The ammonothermal method is a method for producing a desired material by utilizing the dissolution-precipitation reaction of a raw material using a nitrogen-containing solvent such as ammonia in a supercritical state and/or a subcritical state. When the ammonothermal method is applied to crystal growth, a supersaturated state due to a temperature difference is generated by utilizing the temperature dependence of the solubility of a raw material in a nitrogen-containing solvent such as ammonia, whereby a crystal is deposited.
Specifically, a raw material such as a nitride polycrystal or a seed crystal is placed in a reaction vessel, for example, a pressure resistant vessel such as an autoclave or a capsule, and then, the reaction vessel is hermetically sealed, followed by heating with a heater or the like which is installed inside or outside the reaction vessel, thereby forming a high temperature region and a low temperature region in the reaction vessel, and the raw material is dissolved in one region and a crystal is grown in the other region, whereby a desired crystal is produced.
The nitride polycrystal of GaN or the like to be used as the raw material has an extremely low solubility in a nitrogen-containing solvent such as ammonia in a supercritical state, and therefore, in order to accelerate the crystal growth by improving the solubility, a mineralizer is generally added.

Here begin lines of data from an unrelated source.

(* ===== verification/QuicPacket.v ===== *)
(** * QuicPacket: packets of QUIC (src/event/quic/ngx_event_quic_transport.c,
    src/event/quic/ngx_event_quic_output.c)

    The headers of packets, the numbers of packets and their truncation, packets made
    of the frames that are queued, with the splitting of frames that do not fit, and
    the frames of a packet that is received, up to the call of their handlers.

    A packet is its header and its payload as they are before protection, which is a
    matter of OpenSSL: it adds a tag of sixteen bytes, and may fail. *)

From S2P Require Import Prelude QuicFrame QuicAck.
From stdpp Require Import base option list.

#[local] Open Scope Z_scope.

Module QuicPacket.

Import QuicFrame QuicAck.

(** ** Definitions: headers *)

Definition NGX_QUIC_PKT_FIXED_BIT : Z := 0x40.
Definition NGX_QUIC_PKT_KPHASE : Z := 0x04.
Definition NGX_QUIC_PKT_ZRTT : Z := 0x10.
Definition NGX_QUIC_TAG_LEN : Z := 16.
Definition NGX_QUIC_SERVER_CID_LEN : Z := 20.
Definition NGX_QUIC_MIN_INITIAL_SIZE : Z := 1200.
Definition ngx_quic_versions : list Z := [0x00000001].

(** [enum ssl_encryption_level_t] *)
Inductive level : Set := initial | early_data | handshake | application_data.

#[export] Instance level_eq_dec : EqDecision level.
Proof. solve_decision. Defined.

Definition ngx_quic_short_pkt (flags : Z) : bool := Z.land flags NGX_QUIC_PKT_LONG =? 0.
Definition ngx_quic_pkt_zrtt (flags : Z) : bool := Z.land flags NGX_QUIC_PKT_TYPE =? NGX_QUIC_PKT_ZRTT.

Definition ngx_quic_write_uint16 (s : Z) : list Z := [u8 (Z.shiftr s 8); u8 s].
Definition ngx_quic_write_uint24 (s : Z) : list Z := [u8 (Z.shiftr s 16); u8 (Z.shiftr s 8); u8 s].
Definition ngx_quic_write_uint32 (s : Z) : list Z := [u8 (Z.shiftr s 24); u8 (Z.shiftr s 16); u8 (Z.shiftr s 8); u8 s].

Definition ngx_quic_parse_uint32 (b3 b2 b1 b0 : Z) : Z :=
  Z.lor (Z.lor (Z.lor (Z.shiftl b3 24) (Z.shiftl b2 16)) (Z.shiftl b1 8)) b0.

Definition ngx_quic_read_uint32 (pos : list Z) : option (Z * list Z) :=
  match pos with
  | b3 :: b2 :: b1 :: b0 :: p => Some (ngx_quic_parse_uint32 b3 b2 b1 b0, p)
  | _ => None
  end.

(** The part of [ngx_quic_header_t] that is written: the flags, the level, the version,
    the connection ids, the packet number, how many bytes of it are sent, and these. *)
Record header : Set := Header {
  flags : Z; lvl : level; version : Z; dcid : list Z; scid : list Z; number : Z; num_len : Z; trunc : Z }.

Definition len (l : list Z) : Z := Z.of_nat (length l).

Definition trunc_bytes (h : header) : list Z :=
  if num_len h =? 1 then [u8 (trunc h)]
  else if num_len h =? 2 then ngx_quic_write_uint16 (trunc h)
  else if num_len h =? 3 then ngx_quic_write_uint24 (trunc h)
  else if num_len h =? 4 then ngx_quic_write_uint32 (trunc h)
  else [].

(** A payload of [n] bytes follows. *)
Definition ngx_quic_create_long_header (h : header) (n : Z) : list Z :=
  let rem_len := num_len h + n + NGX_QUIC_TAG_LEN in
  [u8 (flags h)] ++ ngx_quic_write_uint32 (version h) ++ [u8 (len (dcid h))] ++ dcid h ++ [u8 (len (scid h))] ++ scid h ++
  (if bool_decide (lvl h = initial) then ngx_quic_build_int 0 else []) ++ ngx_quic_build_int rem_len ++ trunc_bytes h.

Definition ngx_quic_create_short_header (h : header) : list Z := [u8 (flags h)] ++ dcid h ++ trunc_bytes h.

Definition ngx_quic_create_header (h : header) (n : Z) : list Z :=
  if ngx_quic_short_pkt (flags h) then ngx_quic_create_short_header h else ngx_quic_create_long_header h n.

Definition ngx_quic_payload_size (h : header) (pkt_len : Z) : Z :=
  if ngx_quic_short_pkt (flags h) then
    let n := 1 + len (dcid h) + num_len h + NGX_QUIC_TAG_LEN in
    if pkt_len <? n then 0 else pkt_len - n
  else
    let n := 5 + 2 + len (dcid h) + len (scid h) + (if bool_decide (lvl h = initial) then 1 else 0) in
    if pkt_len <? n then 0
    else
      let n := n + ngx_quic_varint_len (pkt_len - n) + num_len h + NGX_QUIC_TAG_LEN in
      if pkt_len <? n then 0 else pkt_len - n.

(** ** Definitions: reading headers *)

(** What is read: the level, the version, the connection ids, the token, and how many
    bytes are left for the packet, with those that follow its header. *)
Record read_header : Set := RHeader {
  r_level : level; r_version : Z; r_dcid : list Z; r_scid : list Z; r_token : list Z; r_len : Z; r_rest : list Z }.

(** [NGX_ERROR], or [NGX_ABORT] of a version that is not supported. *)
Inductive header_result : Set := HeaderOk (h : read_header) | HeaderError | HeaderAbort (h : Z * list Z * list Z).

Definition ngx_quic_parse_short_header (flags : Z) (pos : list Z) (dcid_len : Z) : option (list Z * list Z) :=
  if Z.land flags NGX_QUIC_PKT_FIXED_BIT =? 0 then None else ngx_quic_read_bytes dcid_len pos.

Definition parse_cid (pos : list Z) : option (list Z * list Z) :=
  '(idlen, p) ← ngx_quic_read_uint8 pos;
  if NGX_QUIC_CID_LEN_MAX <? idlen then None else ngx_quic_read_bytes idlen p.

Definition ngx_quic_parse_long_header (flags : Z) (pos : list Z) : option (Z * list Z * list Z * list Z) :=
  '(v, p) ← ngx_quic_read_uint32 pos;
  if Z.land flags NGX_QUIC_PKT_FIXED_BIT =? 0 then None
  else '(d, p) ← parse_cid p; '(s, p) ← parse_cid p; Some (v, d, s, p).

Definition ngx_quic_supported_version (v : Z) : bool := existsb (fun w => w =? v) ngx_quic_versions.

(** The token and the level, by the type of the packet; [n] is the length of the
    datagram. *)
Definition parse_token (flags n : Z) (pos : list Z) : option (level * list Z * list Z) :=
  if ngx_quic_pkt_in flags then
    if n <? NGX_QUIC_MIN_INITIAL_SIZE then None
    else '(tlen, p) ← ngx_quic_parse_int pos; '(t, p) ← ngx_quic_read_bytes tlen p; Some (initial, t, p)
  else if ngx_quic_pkt_zrtt flags then Some (early_data, [], pos)
  else if ngx_quic_pkt_hs flags then Some (handshake, [], pos)
  else None.

Definition ngx_quic_parse_long_header_v1 (flags n v : Z) (d s pos : list Z) : option read_header :=
  '(l, t, p) ← parse_token flags n pos; '(rem, p) ← ngx_quic_parse_int p;
  if len p <? rem then None else Some (RHeader l v d s t rem p).

(** [pos] follows the flags. *)
Definition ngx_quic_parse_packet (flags : Z) (pos : list Z) : header_result :=
  if ngx_quic_short_pkt flags then
    match ngx_quic_parse_short_header flags pos NGX_QUIC_SERVER_CID_LEN with
    | Some (d, p) => HeaderOk (RHeader application_data 0 d [] [] (len p) p)
    | None => HeaderError
    end
  else
    match ngx_quic_parse_long_header flags pos with
    | None => HeaderError
    | Some (v, d, s, p) =>
        if v =? 0 then HeaderError
        else if negb (ngx_quic_supported_version v) then HeaderAbort (v, d, s)
        else match ngx_quic_parse_long_header_v1 flags (1 + len pos) v d s p with Some h => HeaderOk h | None => HeaderError end
    end.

The mineralizer is classified into an acidic mineralizer represented by an ammonium halide NH4X (X=Cl, Br, or I) and a basic mineralizer represented by an alkali amide XNH2 (X=Li, Na, or K). It is known that the use of an acidic mineralizer as the mineralizer has an advantage that the contamination with an alkali metal impurity which impedes the production of a device is prevented, and the production can be performed using a reaction vessel in which a noble metal is used in an inner wall.
PTL 1 and PTL 2 describe a method for producing a nitride single crystal using an acidic mineralizer. In these literatures, as the acidic mineralizer, ammonium chloride, ammonium iodide, and ammonium bromide are exemplified, and it is described that a GaN crystal is grown under the conditions of 650 to 850° C. and 40 to 250 MPa.
However, there is no description of a mineralizer containing a fluorine atom, and moreover, it is described that even when ammonium chloride was used as the mineralizer under a low pressure condition of 27 MPa or 96 MPa, a GaN crystal could not be grown.
Further, PTL 3 describes that a GaN crystal is grown by using ammonium fluoride as a mineralizer containing a fluorine atom. In this method, a crystal is grown under the conditions of 550 to 3000° C. and 500 to 8000 MPa (5 kbar to 80 kbar), and it is essential to perform this method under high pressure conditions.
On the other hand, the growth of a gallium nitride (GaN) crystal by the ammonothermal method is a reaction in a supercritical state at a high temperature and a high pressure (for example, 500° C. or higher and 150 MPa or more), and therefore, the design of an apparatus and the selection of a material to be made so as to withstand such an environment are naturally restricted. Further, as described above, in order to accelerate the crystal growth by improving the solubility of GaN, a mineralizer is generally added.
The environment of a nitrogen-containing solvent in a supercritical state and/or a subcritical state containing such a mineralizer is a very harsh corrosive environment. Therefore, it is necessary to design an apparatus and select a material such that the apparatus and the material have sufficient corrosion resistance even in such an environment.
For example, in the growth of a GaN crystal by the ammonothermal method using an acidic mineralizer, it is possible to increase the purity of the crystal by using Pt in a reaction vessel. However, since Pt is expensive, it is necessary to design the apparatus using another material if the production is tried to be industrially performed at a reduced cost.
Therefore, it has been proposed that as a lining material for a capsule to be used in the apparatus, Cu, Ag, Mo, Fe, or Ta is used, or as a material for an autoclave, Ti, Fe, Co, Cr, or Ni is used, and so on (see PTL 3 to PTL 8).